The murder of six-year-old Adam Walsh, which raised awareness about missing children and led to TV shows like America’s Most Wanted, has been solved, the authorities said on Tuesday.
At a crowded news conference in the police station in Hollywood, Florida, police said they were convinced that Adam was killed by Ottis Toole, a drifter and convicted serial killer who confessed to the slaying and then recanted before dying in prison in 1996.
Adam was abducted from a mall across from the police headquarters here on July 27, 1981. His severed head was found two weeks later in Vero Beach, 190km north of the mall. The body was never found.
John Walsh, Adam’s father and host of America’s Most Wanted, was at the news conference with Adam’s mother, Reve, and their three children.

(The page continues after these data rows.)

(* ===== verification/Clk.v ===== *)
(** * Clk: the clock controller (hw/s5pc1xx_clk.c)

    The clock tree is a static array of [Clk] structures linked by pointers; a
    pointer is a position in [onchip_clks].  The state of the device is the
    register file [CmuStat] and the array.  unsigned long is the 64-bit type of an
    LP64 host. *)
From S2P Require Import Prelude HostUtils.
From stdpp Require Import strings sets.

#[local] Open Scope Z_scope.

(** ** Register offsets and fields *)
Definition APLL_CON : Z := 0x100.
Definition MPLL_CON : Z := 0x108.
Definition EPLL_CON : Z := 0x110.
Definition VPLL_CON : Z := 0x120.
Definition ONENAND_SHIFT : Z := 28.
Definition MUX133_SHIFT : Z := 24.
Definition MUX166_SHIFT : Z := 20.
Definition MUX200_SHIFT : Z := 16.
Definition VPLL_SHIFT : Z := 12.
Definition EPLL_SHIFT : Z := 8.
Definition MPLL_SHIFT : Z := 4.
Definition APLL_SHIFT : Z := 0.
Definition MFC_SHIFT : Z := 4.
Definition G3D_SHIFT : Z := 0.
Definition MUX_PWM_SHIFT : Z := 12.
Definition MUX_ONEDRAM_SHIFT : Z := 24.
Definition MUX_HPM_SHIFT : Z := 16.
Definition MUX_SPDIF_SHIFT : Z := 12.
Definition MUX_AUDIO_2_SHIFT : Z := 8.
Definition MUX_AUDIO_1_SHIFT : Z := 4.
Definition MUX_AUDIO_0_SHIFT : Z := 0.
Definition PCLK66_SHIFT : Z := 28.
Definition HCLK133_SHIFT : Z := 24.
Definition PCLK83_SHIFT : Z := 20.
Definition HCLK166_SHIFT : Z := 16.
Definition PCLK100_SHIFT : Z := 12.
Definition HCLK200_SHIFT : Z := 8.
Definition A2M_SHIFT : Z := 4.
Definition DIV_PWM_SHIFT : Z := 12.
Definition DIV_AUDIO_2_SHIFT : Z := 8.
Definition DIV_AUDIO_1_SHIFT : Z := 4.
Definition DIV_AUDIO_0_SHIFT : Z := 0.
Definition XOM_0 : Z := 0.
Definition VPLLSRC_SEL : Z := 1.
Definition ALL_MUX_BITS_5 : Z := 0xffff.
Definition ALL_DIV_BITS_5 : Z := 0xffff.
Definition NONE : Z := (-1).
Definition S5PC1XX_CLK_REG_MEM_SIZE : Z := 0x1110.
Definition ALL_MUX_BITS_0 : Z :=
  foldr Z.lor 0 (map bit [ONENAND_SHIFT; MUX133_SHIFT; MUX166_SHIFT; MUX200_SHIFT;
                          VPLL_SHIFT; EPLL_SHIFT; MPLL_SHIFT; APLL_SHIFT]).
Definition ALL_DIV_BITS_0 : Z :=
  foldr Z.lor 0 [Z.shiftl 7 PCLK66_SHIFT; Z.shiftl 0xf HCLK133_SHIFT; Z.shiftl 7 PCLK83_SHIFT;
                 Z.shiftl 0xf HCLK166_SHIFT; Z.shiftl 7 PCLK100_SHIFT; Z.shiftl 7 HCLK200_SHIFT;
                 Z.shiftl 7 A2M_SHIFT; Z.shiftl 7 APLL_SHIFT].

(** ** State *)
Record CmuStat := mkCmu {
  lock_data : list Z; conf_data : list Z; clk_src : list Z; src_mask : list Z;
  clk_div : list Z; clk_gate : list Z; clk_out : Z
}.
#[export] Instance eta_cmu : Eta CmuStat := fun r => mkCmu
  (lock_data r) (conf_data r) (clk_src r) (src_mask r) (clk_div r) (clk_gate r) (clk_out r).

(** [parents] is the array of nine pointers, NULL beyond the initialiser. *)
Record Clk := mkClk {
  name : string; alias : option string; parent : option nat; parents : list (option nat);
  enabled : Z; rate : Z; div_val : Z; mult_val : Z;
  mux_shift : Z; div_shift : Z; src_reg_num : Z; div_reg_num : Z
}.
#[export] Instance eta_clk : Eta Clk := fun r => mkClk
  (name r) (alias r) (parent r) (parents r) (enabled r) (rate r) (div_val r) (mult_val r)
  (mux_shift r) (div_shift r) (src_reg_num r) (div_reg_num r).

Definition static_clk (name : string) (alias : option string) (ps : list nat)
    (rate div_val mux_shift div_shift src_reg_num div_reg_num : Z) : Clk :=
  mkClk name alias None (map Some ps ++ replicate (9 - length ps) None)
    0 rate div_val 0 mux_shift div_shift src_reg_num div_reg_num.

“Today is a reaffirmation of the fact that he didn’t die in vain,” an emotional John Walsh said. “For all the other victims who haven’t gotten justice, I say one thing: ‘Don’t give up hope.’”
Chief Chadwick Wagner of the Hollywood Police Department said he regretted that the case had not been closed earlier and attributed that failure, in part, to flaws in his department’s investigation.
Wagner said Tuesday’s announcement was not the result of any new discovery, but rather the accumulation of all the circumstantial evidence over the years.
Wagner said the investigation had always focused on Toole, adding that the case was strong enough for the police to have charged him before his death.
The photograph of the freckle-faced Adam, holding a baseball bat, became well known to Americans after his disappearance. The police investigated hundreds of leads — the serial killer Jeffrey Dahmer was a suspect at one point — but no arrests were made.
As hope for Adam’s return faded, the Walshes began an organization to aid and comfort other families of missing children.
The Walsh family also helped lobby Congress to pass the Missing Children’s Act in 1982, which created a national computer database of information on missing children at the FBI.
In October 1983, Toole told police that he had abducted Adam from the mall and drove for about an hour to an isolated dirt road where he decapitated him.
Investigators lifted bloodstained carpet from Toole’s white Cadillac. But DNA testing then was not as advanced as it now, and investigators could not tell if the blood was Adam’s.
When a detective assigned to the case in 1994 went to order DNA testing on the bloodstained carpeting from Toole’s car, the carpeting and the car were missing.